…you begin to feel generous toward your own human tendency to be caught in the cycle of wanting what you can’t have and averting from what terrifies you: bitterness, despair. If you are able to extend your charity to aspects of yourself you know cause you pain, you are developing the broad and generous spirit of letting everything be what it is, including yourself.
This puts me in mind of the work of people in the helping professions. I always think of teachers, but it applies to nurses and doctors, social workers and chaplains, ministers and therapists — really anyone who helps.
It might seem odd, because a helper’s role is precisely to not let everything “be what it is”, but to effect meaningful change in the life of another — often someone in need of support, guidance, or even protection. Correcting errors, administering medication, performing surgery, intervening, cautioning — these are all proactive measures that helpers might take correct a deficiency, to take what is and make it better.
(This tempting misreading of Cohen’s line mirrors a common misconception of Buddhist resignation toward the world. Buddhism might not seem the right religion to support an energetic activism, given its emphasis on non-action as its central practice. Meditation can become navel-gazing; equanimity can becomes a hopeless surrender; the teachings on emptiness and no-self can become a dismissal of the lived experience of human persons; and the Dharma is considered as more philosophy than religion (The Buddha can become Schopenhauer, if we’re not careful!))
But this is not the import of “letting things be as they are,” for both helpers (and Buddhists).
Helping is easy to commit to. Who doesn’t want to help? Even if it’s not their job, most people will acknowledge the value of helping someone in need of help. And if it is your job, how perfectly aligned with the universe you can be! Let’s help, and get paid for it — what could go wrong with such a straightforward charge!
Harder is knowing how much help to offer.
A teacher wants her students to learn math, but its clear that her students need help in this — because math is hard, because some of their home lives are a mess, because young people have a hard time focusing and persevering, and so on. So a teacher will give herself over to helping using the tools of her trade — detailed and rich lesson plans, inspiring mathematical ideas, different ways of structuring the class, getting the kids to practice their skills, experimental pedagogy, going on field trips, singing and dancing, whatever it takes.
But is there a point when too much help is offered? When the help transforms into something entirely other — when it becomes fixing? When it starts to treat the students not as subjects in their own right, able to make choices and grow by their own energy, but as objects to be manipulated somehow?
I think most helpers have a preprogrammed danger of falling into fixing those we’re charged with helping. Its the shadow side of our propensity and capacity to help. We tie our ego strength to the improvement of others. And if we’re not in a good place, if no one seems to be improving, and our ego needs are not getting met — then our helping might become curiously urgent, maybe even compulsive, and it’s not clear if its to serve others or ourselves.

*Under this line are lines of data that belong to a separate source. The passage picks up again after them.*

Lemma dropEvent_spec :
  forall root urls l,
    (exists tail, dropEvent root urls l = l ++ tail)
    /\ (forall q, In q (paths (dropEvent root urls l))
                  <-> In q (paths l)
                      \/ (In q urls /\ lower (suffix q) = ".mp4" /\ exists_at q root = true))
    /\ (NoDup (paths l) -> NoDup (paths (dropEvent root urls l))).
Proof.
  intros root urls. unfold dropEvent.
  induction urls as [|p urls IH]; intros l; cbn [fold_left].
  - split; [exists []; rewrite app_nil_r; reflexivity|]. split; [| auto].
    intros q. split; [auto|]. intros [H|[[] _]]. exact H.
  - set (l1 := if String.eqb (lower (suffix p)) ".mp4" && exists_at p root
               then add_path p l else l).
    destruct (IH l1) as ((tail & Htail) & Hin & Hnd).
    assert (H1 : exists t1, l1 = l ++ t1).
    { subst l1. destruct (_ && _).
      - destruct (in_dec (list_eq_dec string_dec) p (paths l)) as [H|H].
        + exists []. rewrite (add_path_listed _ _ H), app_nil_r. reflexivity.
        + exists [item_of p]. apply add_path_new. exact H.
      - exists []. rewrite app_nil_r. reflexivity. }
    assert (H2 : forall q, In q (paths l1)
                           <-> In q (paths l)
                               \/ (q = p /\ lower (suffix q) = ".mp4"
                                   /\ exists_at q root = true)).
    { intros q. subst l1.
      destruct (String.eqb (lower (suffix p)) ".mp4") eqn:E1;
        destruct (exists_at p root) eqn:E2; cbn [andb].
      - apply String.eqb_eq in E1. rewrite add_path_paths. split.
        + intros [Hq|Hq]; [subst q; right; auto | left; exact Hq].
        + intros [Hq|(Hq & _)]; auto.
      - split; [auto|]. intros [Hq|(Hq & _ & Hex)]; [exact Hq|]. subst q. congruence.
      - split; [auto|]. intros [Hq|(Hq & Hs & _)]; [exact Hq|]. subst q.
        apply String.eqb_neq in E1. contradiction.
      - split; [auto|]. intros [Hq|(Hq & Hs & _)]; [exact Hq|]. subst q.
        apply String.eqb_neq in E1. contradiction. }
    split; [| split].
    + destruct H1 as [t1 Ht1]. exists (t1 ++ tail). rewrite Htail, Ht1, app_assoc. reflexivity.
    + intros q. rewrite Hin, H2. split.
      * intros [[Hq|(Hq & Hs & Hex)]|(Hq & Hs & Hex)]; auto.
        -- right. subst q. split; [left; reflexivity | auto].
        -- right. split; [right; exact Hq | auto].
      * intros [Hq|([Hq|Hq] & Hs & Hex)]; auto.
    + intros Hl. apply Hnd. subst l1. destruct (_ && _); [apply add_path_NoDup|]; exact Hl.
Qed.

(** X18: a drop only ever lists existing [.mp4] files, and each once.  After
    a drop of URLs the rows there were stay in place, in front; a path is
    listed afterwards exactly when it was listed before or is one of the
    dropped paths whose suffix is [.mp4] in any letter case and which
    exists on disk; and a list without repeated paths stays without. *)
Theorem X18_drop_lists_existing_mp4_files_once :
  forall root urls l,
    NoDup (paths l) ->
    (exists tail, dropEvent root urls l = l ++ tail)
    /\ (forall q, In q (paths (dropEvent root urls l))
                  <-> In q (paths l)
                      \/ (In q urls /\ lower (suffix q) = ".mp4" /\ exists_at q root = true))
    /\ NoDup (paths (dropEvent root urls l)).
Proof.
  intros root urls l Hnd.
  destruct (dropEvent_spec root urls l) as (H1 & H2 & H3).
  split; [exact H1 | split; [exact H2 | exact (H3 Hnd)]].
Qed.

Lemma X18_drop_lists_existing_mp4_files_once_witness :
  (exists tail,
      dropEvent Ex.disk
        [["videos"; "clip.mp4"]; ["videos"; "notes.txt"]; ["videos"; "gone.MP4"];
         ["videos"; "clip.mp4"]] []
      = [] ++ tail)
  /\ (forall q,
         In q (paths (dropEvent Ex.disk
                        [["videos"; "clip.mp4"]; ["videos"; "notes.txt"];
                         ["videos"; "gone.MP4"]; ["videos"; "clip.mp4"]] []))
         <-> In q (paths [])
             \/ (In q [["videos"; "clip.mp4"]; ["videos"; "notes.txt"];
                       ["videos"; "gone.MP4"]; ["videos"; "clip.mp4"]]
                 /\ lower (suffix q) = ".mp4" /\ exists_at q Ex.disk = true))
  /\ NoDup (paths (dropEvent Ex.disk
                     [["videos"; "clip.mp4"]; ["videos"; "notes.txt"];
                      ["videos"; "gone.MP4"]; ["videos"; "clip.mp4"]] [])).
Proof.
  apply (X18_drop_lists_existing_mp4_files_once Ex.disk
           [["videos"; "clip.mp4"]; ["videos"; "notes.txt"]; ["videos"; "gone.MP4"];
            ["videos"; "clip.mp4"]] []).
  constructor.
Defined.

Lemma keep_rows_all :
  forall keep l i, (forall j, i <= j -> keep j = true) -> keep_rows keep i l = l.
Proof.
  intros keep l. induction l as [|it l IH]; intros i H; simpl; [reflexivity|].
  rewrite (H i) by lia. f_equal. apply IH. intros j Hj. apply H. lia.
Qed.

Lemma keep_rows_ext :
  forall f g l i, (forall j, i <= j -> f j = g j) -> keep_rows f i l = keep_rows g i l.
Proof.
  intros f g l. induction l as [|it l IH]; intros i H; simpl; [reflexivity|].
  rewrite (H i) by lia. rewrite (IH (S i)) by (intros j Hj; apply H; lia). reflexivity.
Qed.

Lemma keep_rows_takeItem :
  forall l r i keep,
    (forall j, i + r <= j -> keep j = true) ->
    keep_rows keep i (takeItem r l)
    = keep_rows (fun j => keep j && negb (j =? i + r)%nat) i l.
Proof.
  induction l as [|it l IH]; intros r i keep H; [destruct r; reflexivity|].
  destruct r as [|r]; cbn [takeItem keep_rows].
  - rewrite Nat.add_0_r, Nat.eqb_refl, andb_false_r.
    rewrite keep_rows_all by (intros j Hj; apply H; lia).
    symmetry. apply keep_rows_all. intros j Hj.
    rewrite H by lia. replace (j =? i)%nat with false; [reflexivity|].
    symmetry. apply Nat.eqb_neq. lia.
  - replace (i =? i + S r)%nat with false by (symmetry; apply Nat.eqb_neq; lia).
    rewrite andb_true_r.
    rewrite (IH r (S i) keep) by (intros j Hj; apply H; lia).
    rewrite (keep_rows_ext (fun j => keep j && negb (j =? S i + r)%nat)
                           (fun j => keep j && negb (j =? i + S r)%nat) l (S i))
      by (intros j _; rewrite Nat.add_succ_r; reflexivity).
    reflexivity.
Qed.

This is where letting things be as they are — bearing witness to what they are, letting go of our assumptions and ideas about them, watching them change with each moment — is precisely the correct lens to apply to the world, and to our work in helping. This is the extraordinary power of Cohen’s method — mindfulness, facing the pain, equanimity. If we are so anxious to brush away our own suffering, as we experience it in our own bodies, how could we possibly tolerate it in others? Especially if our stated purpose is to remediate that pain?
When we rush in to eliminate pain, or ignorance, or neurotic defenses, or self-hating theology, we rob those we wish to help of their ability to see themselves and know themselves. We rob them of the ability to recognize the changes in their own pain, and the freedom they have to improve their own lives.
Helping is closer to midwifery — a midwife is in no way controlling the process of birth, she facilitates it. Fixing is a mode borrowed from mechanical contexts, where human control over human creations is a given (though I’m sure any good electrician or plumber or watchmaker will began to get a sense that he or she is helping the mechanism do what it does of its own accord — mystical plumbing! what a thought).
Nurses and doctors and therapists will tell you that there is a certain subjective element in the process of healing. Medicine can do the trick, but the question of attitude cannot be ignored in how a person moves beyond illness. And speaking as a teacher, it’s clear to me that my students are capable of so much more than I regularly give them credit. They need structure and guidance, but by no means do I need to “put the knowledge into them.” Midwifery is an ample metaphor for teachers, and Socrates got it right a long, long time ago.
We learn so well on our own. That bus drives itself. How did we get the idea it doesn’t?
This is how attending to what we find before us becomes a profound practice of helping. And this is how attending to the world as it is can become a great compassionate action, a vow to save all beings, flowing from a “broad and generous spirit” that was cultivated with time and effort.
In this light, the boundaries between knowing and ignorance, healthy and sick, compulsive clinging and expansive freedom, neurotic defense and wholeness, all seem to get a little less linear, and a little more cyclical. Each is somehow contained in the other, and attending to the dance between them becomes the work of a lifetime, many lifetimes.
The Buddha turns the Dharma wheel! And Schopenhauer takes his dog for a walk.